(940 words – 5 minute read)

I’ve never played bingo, even though I’m English and Bingo was invented in England. Nevertheless I now run the bingo game at an Assisted Living facility.
I spin a wire cage and little wooden balls with numbers pop out, B-1 to O-75, I call out the number and place the ball on a wooden board with a place for each one of the 75 balls.
Bingo has a Zen-like meaninglessness to it. For me at least. On the other hand it holds an intense and focussed fascination for the players, as does Zen meditation for some people.

But then I have never been much of a game player.
I remember as a young teenager going with my father to the Casino at Cannes.
I remember my father telling me the two men at the door could remember every face they saw. That was before security cameras – old school.
My dad was not a gambler. He went for the fun and glamor, not the winning and losing.
He did not believe in luck. Luck was chance personalized.
His advice was to go with the amount of money you were willing to lose in one pocket, and to put all your winnings in another pocket. When all the money to lose was spent you left with your winnings intact.
I’m sure there’s a life lesson there somewhere.
But I’m not a gambler. Gambling makes me nervous and I’m nervous enough as it is.

Amy and I went to Vegas once. A friend had a timeshare with time to spare. Vegas is a horrible place. Nothing is real, even the people, infected by the neon and plastic. The disease of taking the false as being real. The Buddha said something like that.
I played the slots one evening I had $50 to waste and said I would stay till it was all gone. I did not follow my dad’s advice on keeping your winnings separate. I left with nothing. An evening’s entertainment.

Of course I played games at school – football, tennis, squash and of course cricket. I was never good at any of them, and that may be why I never understood the passion with which it was played and followed. I didn’t really care if my side won or not.
I never had a favorite team.
Maybe there’s a gene and I don’t have it. Like Amy and I going with friends to the local bowling alley. They got so upset when it was my turn to keep score and I totally messed it up. I really didn’t give a shit.

Back to bingo.
Nine or ten of us squashed around two long tables in a way too small activity room to accommodate walkers and wheelchairs easily.
I ask them how they’re doing: “Still breathing” “Still above ground”.
Black humor, I like it.
This is the “departure lounge” as my mother said of this stage of life.
Playing bingo to pass the time till we take our flight out of here.
“I’m getting myself a cup of coffee” I say. “Can I get anyone anything?”
Some wise-cracks: “A Margarita!” “A Vodka Tonic!”
They know I favor having an open bar 24/7. Of course that’s not sensible.
“They’re all on medications. It’s not good for them” says the nurse.
At what point are you allowed not to give a shit? They’re waiting to die.
Some are getting impatient. I tell them not to ask me to hold a pillow over their heads – not in my job description.
We have spent our lives being polite and careful. Not giving a shit is our final bid for freedom.
Mostly it’s the demented, those who have lost their minds, who are free. Unfortunately they don’t know it.
Another lesson in there somewhere.

They choose their bingo cards carefully. Some have their own lucky cards. We are now in the land of Magical Thinking, and the Bingo Fairy, to whom we pray for luck.
We are all Heathens here.
I call the first number “B-10”. Heads down in intense scrutiny and focus. Even the Alzheimer person, who even though she has been playing Bingo here for at least a year has to be shown, every time, where to go to play bingo, will follow and focus.
I enter my cheerful zen state, calling each number with interest and feeling. Meaningless to me. But what isn’t?
The history of humanity is a brief spark in the history of the earth, and the earth a brief spark in the history of the universe.
All a big “So what?” and so why not call out each number as if it mattered? Makes it more fun.
Another life parable. Each of us focussed on our individual square, clutching a rabbit’s foot, hoping for our lucky number to turn up.

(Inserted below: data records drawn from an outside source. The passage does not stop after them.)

(** Why [parse_lex] stopped where it did: an error is justified, and a
    lower-case identifier complete. *)
Definition decided (p : Z) (s : lstate) : Prop :=
  match lex_ty (lex (ps s)) with
  | lex_error => no_lexeme text p
  | lex_lc_ident => longest text (lex_flags (lex (ps s))) p (lex_len (lex (ps s)))
  | _ => True
  end.

Lemma lex_namespace_good fuel p s flags i :
  lc_path text p (ppos s) -> i <= p -> p < ppos s -> lex_inv text s ->
  curch s = text_at (ppos s) -> (flags = 0 \/ flags = 1) ->
  (text_at (ppos s) = chr "." -> is_letter (text_at (ppos s + 1)) = true \/ ~ segment text is_lletter p (ppos s)) ->
  (Z.to_nat (len - ppos s) < fuel)%nat ->
  exists r, lex_namespace text fuel p flags s = Ret r /\
    match r with
    | inl s' => good i s' /\ decided p s'
    | inr (flags', s') => lc_path text p (ppos s') /\ p < ppos s' /\ lex_inv text s' /\
        curch s' = text_at (ppos s') /\ (flags' = 0 \/ flags' = 1) /\ text_at (ppos s') <> chr "."
    end.
Proof.
  revert s flags. induction fuel as [|fuel IH]; intros s flags Hpath Hi Hlt Hs Hc Hfl Hdot Hf; [lia|].
  cbn [lex_namespace]. destruct (curch s =? chr ".") eqn:Ed; zbool.
  2: { eexists. split; [done|]. split_and!; congruence || done. }
  destruct (inv_nonzero s Hs) as [Hp Ht]; [by rewrite Ed..|].
  destruct (nextch_inv s Hs) as [H1 Hle1]. destruct (nextch_in s Hp) as [E1 F1].
  assert (Hfl' : Z.lor flags 1 = 1) by (by destruct Hfl as [->| ->]). rewrite Hfl'.
  destruct (is_uletter (curch (nextch s))) eqn:Eu.
  { destruct (upper_nonzero _ Eu).
    destruct (ident_run is_uletter fuel (nextch s)) as (s2 & -> & Hlt2 & H2 & Hc2 & Hseg); [done..|lia|].
    cbn [rbind]. eexists. split; [done|]. split; [|done]. apply good_ok; [done|lia|lia|lia|].
    right. exists (ppos s). replace (p + (ppos s2 - p)) with (ppos s2) by lia.
    rewrite <- E1. split_and!; [done|congruence|done|done]. }
  destruct (is_lletter (curch (nextch s))) eqn:El.
  - destruct (lower_nonzero _ El).
    destruct (ident_run is_lletter fuel (nextch s)) as (s2 & -> & Hlt2 & H2 & Hc2 & Hseg); [done..|lia|].
    cbn [rbind]. apply IH; [|lia|lia|done|done|by right| |lia].
    { eapply lc_path_dot; [done|congruence|]. by rewrite <- E1. }
    intros _. right. intros (_ & _ & Hr & _). specialize (Hr (ppos s) ltac:(lia)).
    by rewrite <- Hc, Ed in Hr.
  - eexists. split; [done|]. split; [apply good_fail; [done|lia]|]. right. left. exists (ppos s).
    assert (is_letter (text_at (ppos s + 1)) = false) as Hnl.
    { unfold is_letter. by rewrite <- F1, Eu, El. }
    split_and!; [done| |congruence|done]. destruct Hdot as [?|?]; [congruence|congruence|done].
Qed.

Lemma lex_magic_good p s flags i :
  lc_path text p (ppos s) -> i <= p -> p < ppos s -> lex_inv text s ->
  curch s = text_at (ppos s) -> (flags = 0 \/ flags = 1) -> text_at (ppos s) <> chr "." ->
  good i (lex_magic text p flags s) /\ decided p (lex_magic text p flags s).
Proof.
  intros Hpath Hi Hlt Hs Hc Hfl Hnd. unfold lex_magic.
  destruct (curch s =? chr "#") eqn:E; zbool.
  2: { split.
       2: { unfold decided. cbn. intros _. replace (p + (ppos s - p)) with (ppos s) by lia.
            split; congruence. }
       apply good_ok; [done|lia|lia|lia|]. exists (ppos s). split; [done|]. left.
       split; [lia|]. by destruct Hfl as [->| ->]. }
  destruct (inv_nonzero s Hs) as [Hp Ht]; [by rewrite E..|].
  pose proof (lex_hex_spec 8 0 s (ppos s) Hs ltac:(lia) ltac:(lia) ltac:(lia)) as H.
  destruct (lex_hex text 8 0 s) as [r s1].
  destruct H as (H1 & Hle & Hm); [intros k Hk; lia|].
  assert (Hf2 : Z.land (Z.lor flags 2) 2 = 2) by by destruct Hfl as [->| ->].
  destruct r as [[]|].
  3: { split; [by apply good_fail; [|lia]|]. right. right. left. exists (ppos s).
       split_and!; [done|congruence|]. apply (not_magic _ (ppos s1)); try apply Hm; lia. }
  all: split; [|unfold decided; cbn; unfold longest; by rewrite Hf2].
  - destruct Hm as (Hm & Hm1 & Hm2). destruct (nextch_inv _ H1) as [H2 Hle2].
    destruct (nextch_in s1) as [E1 F1]; [destruct H1; lia|].
    apply good_ok; [done|lia|lia|lia|]. exists (ppos s). split; [done|]. right. split; [|done].
    replace (p + (ppos (nextch s1) - p)) with (ppos s1 + 1) by lia.
    split_and!; [congruence|done|left; lia].
  - destruct Hm as (Hm & Hm1 & Hm2).
    apply good_ok; [done|lia|lia|lia|]. exists (ppos s). split; [done|]. right. split; [|done].
    replace (p + (ppos s1 - p)) with (ppos s1) by lia.
    split_and!; [congruence|done|right; split; [lia|done]].
Qed.

Lemma lex_lower_good fuel s :
  lex_inv text s -> is_lletter (curch s) = true -> (Z.to_nat (len - ppos s) <= fuel)%nat ->
  exists s', lex_lower text fuel (ppos s) s = Ret s' /\ good (ppos s) s' /\ decided (ppos s) s'.
Proof.
  intros Hs Hl Hf. destruct (lower_nonzero _ Hl).
  destruct (ident_run is_lletter fuel s) as (s1 & E & Hlt & H1 & Hc & Hseg); [done..|].
  assert (Hpath : lc_path text (ppos s) (ppos s1)) by by constructor.
  unfold lex_lower. rewrite E. cbn [rbind].
  assert (exists b, (if curch s1 =? chr "." then
      do? c := text_read text (ppos s1 + 1) in Ret (negb (is_letter c)) else Ret false) = Ret b /\
      (b = true -> text_at (ppos s1) = chr "." /\ is_letter (text_at (ppos s1 + 1)) = false) /\
      (b = false -> text_at (ppos s1) = chr "." -> is_letter (text_at (ppos s1 + 1)) = true))
    as (dot & -> & Hdot & Hndot).
  { rewrite <- Hc. destruct (curch s1 =? chr ".") eqn:Ed; zbool; [|by eexists].
    destruct (inv_nonzero s1 H1) as [Hp1 _]; [by rewrite Ed..|].
    unfold text_read. rewrite (proj2 (Z.leb_le 0 _)), (proj2 (Z.ltb_lt _ len)) by lia. eexists.
    split; [done|]. split; [by intros ?%negb_true_iff|by intros ?%negb_false_iff]. }
  cbn [rbind]. destruct dot.
  { destruct Hdot as [Hd1 Hd2]; [done|]. eexists. split; [done|]. split.
    2: { unfold decided. cbn. intros _. replace (ppos s + (ppos s1 - ppos s)) with (ppos s1) by lia.
         by rewrite Hd1. }
    apply good_ok; [done|lia|lia|lia|].
    exists (ppos s1). split; [done|]. left. split; [lia|done]. }
  pose proof (inv_pos _ _ H1).
  destruct (lex_namespace_good fuel (ppos s) s1 0 (ppos s)) as (r & -> & Hr);
    [done|lia|lia|done|done|by left|by left; apply Hndot|lia|].
  cbn [rbind]. destruct r as [s2|[flags s2]]; [by eexists|].
  destruct Hr as (? & ? & ? & ? & ? & ?). eexists. split; [done|]. by apply lex_magic_good.
Qed.

Lemma punctuation_nonzero c : c ∈ punctuation -> c <> 0 /\ c <> 10.
Proof.
  intros H. assert (Hall : Forall (fun c => c <> 0 /\ c <> 10) punctuation) by by vm_compute; repeat constructor.
  rewrite Forall_forall in Hall. auto.
Qed.

Lemma lex_minus_decided s :
  lex_inv text s -> curch s = chr "-" -> decided (ppos s) (lex_minus text (ppos s) s).
Proof.
  intros Hs Hc. destruct (inv_nonzero s Hs) as [Hp Ht]; [by rewrite Hc..|].
  destruct (nextch_inv s Hs) as [H1 _]. destruct (nextch_in s Hp) as [E1 F1].
  unfold lex_minus. destruct (curch (nextch s) =? chr "-") eqn:C1; zbool; cbn [negb].
  2: { left. split; [congruence|]. intros [? _]. congruence. }
  destruct (inv_nonzero (nextch s) H1) as [Hp1 _]; [by rewrite C1..|].
  destruct (nextch_in _ Hp1) as [_ F2].
  destruct (curch (nextch (nextch s)) =? chr "-") eqn:C2; zbool; cbn [negb]; [done|].
  left. split; [congruence|]. intros [_ H]. replace (ppos s + 2) with (ppos (nextch s) + 1) in H by lia.
  congruence.
Qed.

Lemma lex_switch_good fuel s :
  lex_inv text s -> curch s <> 0 -> (Z.to_nat (len - ppos s) <= fuel)%nat ->
  exists s', lex_switch text fuel s = Ret s' /\ good (ppos s) s' /\ decided (ppos s) s'.
Proof.
  intros Hs H0 Hf. unfold lex_switch.
  destruct (curch s =? chr "-") eqn:E1; zbool.
  { eexists. split; [done|]. split; [by apply lex_minus_good|by apply lex_minus_decided]. }
  case_bool_decide as E2.
  { destruct (punctuation_nonzero _ E2). eexists. split; [done|]. split; [by apply lex_punct_good|done]. }
  destruct (is_uletter (curch s)) eqn:E3.
  { destruct (lex_upper_good fuel s Hs E3 Hf) as (s' & E & Hg). exists s'. split_and!; [done|done|].
    unfold lex_upper in E. destruct (while_next _ _ _ _); cbn [rbind] in E; [|done|done].
    injection E as <-. unfold decided. cbn. repeat case_goal; done. }
  destruct (is_lletter (curch s)) eqn:E4; [by apply lex_lower_good|].
  destruct (is_digit (curch s)) eqn:E5.
  { destruct (lex_number_good fuel s Hs E5 Hf) as (s' & E & Hg). exists s'. split_and!; [done|done|].
    unfold lex_number in E. destruct (while_next _ _ _ _); cbn [rbind] in E; [|done|done].
    by injection E as <-. }
  eexists. split; [done|]. split; [by apply good_fail|]. right. right. right.
  assert (text_at (ppos s) = curch s) as -> by (destruct Hs as [_ [|[]]]; congruence).
  unfold is_letter. rewrite E3, E4. done.
Qed.
(* ===== verification/Invariant.v ===== *)
(** * What the second phase keeps

    The invariant of the whole program that [tl_parse] builds: the symbol
    tables are well formed ([tables_ok]), every type on the heap is in its
    table, the list of constructors of a type holds exactly constructors of that
    type, without repetition, and the counters that the writer writes are the
    sizes of what it writes after them.  Every function of the second phase
    keeps it, partial applications and failing declarations included. *)
From Stdlib Require Import ZArith Lia List Bool Ascii String.
From stdpp Require Import base list strings gmap fin_maps sorting.
From S2P Require Import Prelude Crc32 Treap Lexer Parser Symbols Tables Combinator Unify Sema.
Open Scope tl_scope.

(** ** The invariant *)

(** The number of constructors in the lists of all types. *)
Definition listed (T : gmap positive tl_type) : Z :=
  map_fold (fun _ t n => Z.of_nat (List.length (ty_constructors t)) + n) 0 T.

Record prog_ok (s : sstate) : Prop := {
  ok_tables : tables_ok s;
  ok_types : forall a t, tys s !! a = Some t -> (ty_id t, a) ∈ inorder (tl_type_tree s);
  ok_linked : forall a t k, tys s !! a = Some t -> k ∈ ty_constructors t ->
    exists c, constructors s !! k = Some c /\ k_type c = Some a;
  ok_once : forall a t, tys s !! a = Some t -> NoDup (ty_constructors t);
  ok_owned : forall e, e ∈ inorder (tl_constructor_tree s) -> exists a t,
    tys s !! a = Some t /\ snd e ∈ ty_constructors t;
  ok_total_constructors : total_constructors_num s = i32 (listed (tys s));
  ok_file : file s = []
}.

Lemma init_prog_ok : prog_ok init_sstate.
Proof.
  constructor; try done; [apply init_tables_ok|]. intros e He. by apply not_elem_of_nil in He.
Qed.

Lemma listed_insert T a t : T !! a = None ->
  listed (<[a := t]> T) = Z.of_nat (List.length (ty_constructors t)) + listed T.
Proof. intros Ha. unfold listed. rewrite map_fold_insert_L; [done|lia|done]. Qed.

Lemma listed_update T a t t' : T !! a = Some t ->
  listed (<[a := t']> T) =
  listed T - Z.of_nat (List.length (ty_constructors t)) + Z.of_nat (List.length (ty_constructors t')).
Proof.
  intros Ha. rewrite <- (insert_delete_id T a t Ha) at 1 2. rewrite insert_insert_eq.
  rewrite !listed_insert by apply lookup_delete_eq. lia.
Qed.

(** ** The logic *)

Definition keeps {A} (m : C A) : Prop := forall s a s', prog_ok s -> m s = Ret (a, s') -> prog_ok s'.

Create HintDb keeps.

Section Rules.
Context {A B : Type}.

Lemma keeps_ret (x : A) : keeps (ret x).
Proof. intros s a s' Hs [= <- <-]. exact Hs. Qed.

Lemma keeps_fail f : keeps (A := A) (fail f).
Proof. done. Qed.

Lemma keeps_out_of_fuel : keeps (A := A) out_of_fuel.
Proof. done. Qed.

Lemma keeps_bind (m : C A) (k : A -> C B) : keeps m -> (forall x, keeps (k x)) -> keeps (bind m k).
Proof. intros Hm Hk s b s' Hs (x & s1 & E1 & E2)%bind_Ret. eapply Hk, E2. by eapply Hm. Qed.

Lemma keeps_get : keeps get.
Proof. intros s a s' Hs [= <- <-]. exact Hs. Qed.

Lemma keeps_assert b : keeps (assert b).
Proof. destruct b; [|done]. intros s a s' Hs [= <- <-]. exact Hs. Qed.

Lemma keeps_lift (r : result A) : keeps (lift r).
Proof. intros s a s' Hs. unfold lift. destruct r; [|done..]. intros [= <- <-]. exact Hs. Qed.

Lemma keeps_load (h : sstate -> gmap positive A) p : keeps (load_at h p).
Proof. intros s a s' Hs. unfold load_at. destruct (h s !! p); [|done]. intros [= <- <-]. exact Hs. Qed.

Lemma keeps_elem (l : list A) i : keeps (elem l i).
Proof. unfold elem. destruct (if 0 <=? i then _ else _) as [y|]; [|done]. intros s a s' Hs [= <- <-]. exact Hs. Qed.

Lemma keeps_each (act : A -> C unit) l : (forall x, keeps (act x)) -> keeps (each act l).
Proof.
  intros Ha. induction l as [|x l IH]; cbn [each].
  - intros s a s' Hs [= <- <-]. exact Hs.
  - intros s b s' Hs (y & s1 & E1 & E2)%bind_Ret. eapply IH, E2. by eapply Ha.
Qed.

Lemma keeps_tree_act (act : A -> C unit) T : (forall x, keeps (act x)) -> keeps (tree_act act T).
Proof. intros Ha s x s' Hs. rewrite tree_act_inorder. by apply keeps_each. Qed.
End Rules.

#[export] Hint Resolve keeps_ret keeps_fail keeps_out_of_fuel keeps_get keeps_assert keeps_lift
  keeps_load keeps_elem : keeps.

Of course I’m not actually playing the game, I’m calling the shots. Not that I have any power. it’s all illusory. I just call them as they come. Chance rules.
I had a similar job at the Zendo. I was the “Jikijitsu”. I’d sit there with everybody else in the meditation hall, but facing into the room, instead of the wall like everyone else. I had a bell in front of me I would ring to mark the beginning and end of each 30 minute meditation session. Partly meditating, partly watching the clock.
In and out of it all at once.
Maybe it’s a good thing this being a bit “out of it”, an exterior view, not so serious. Maybe not, it’s disconnected, uninvolved, drifting through life.

This is a game I play, imagining a greater meaning from a trivial event. Doesn’t mean there’s a lick of sense to any of it.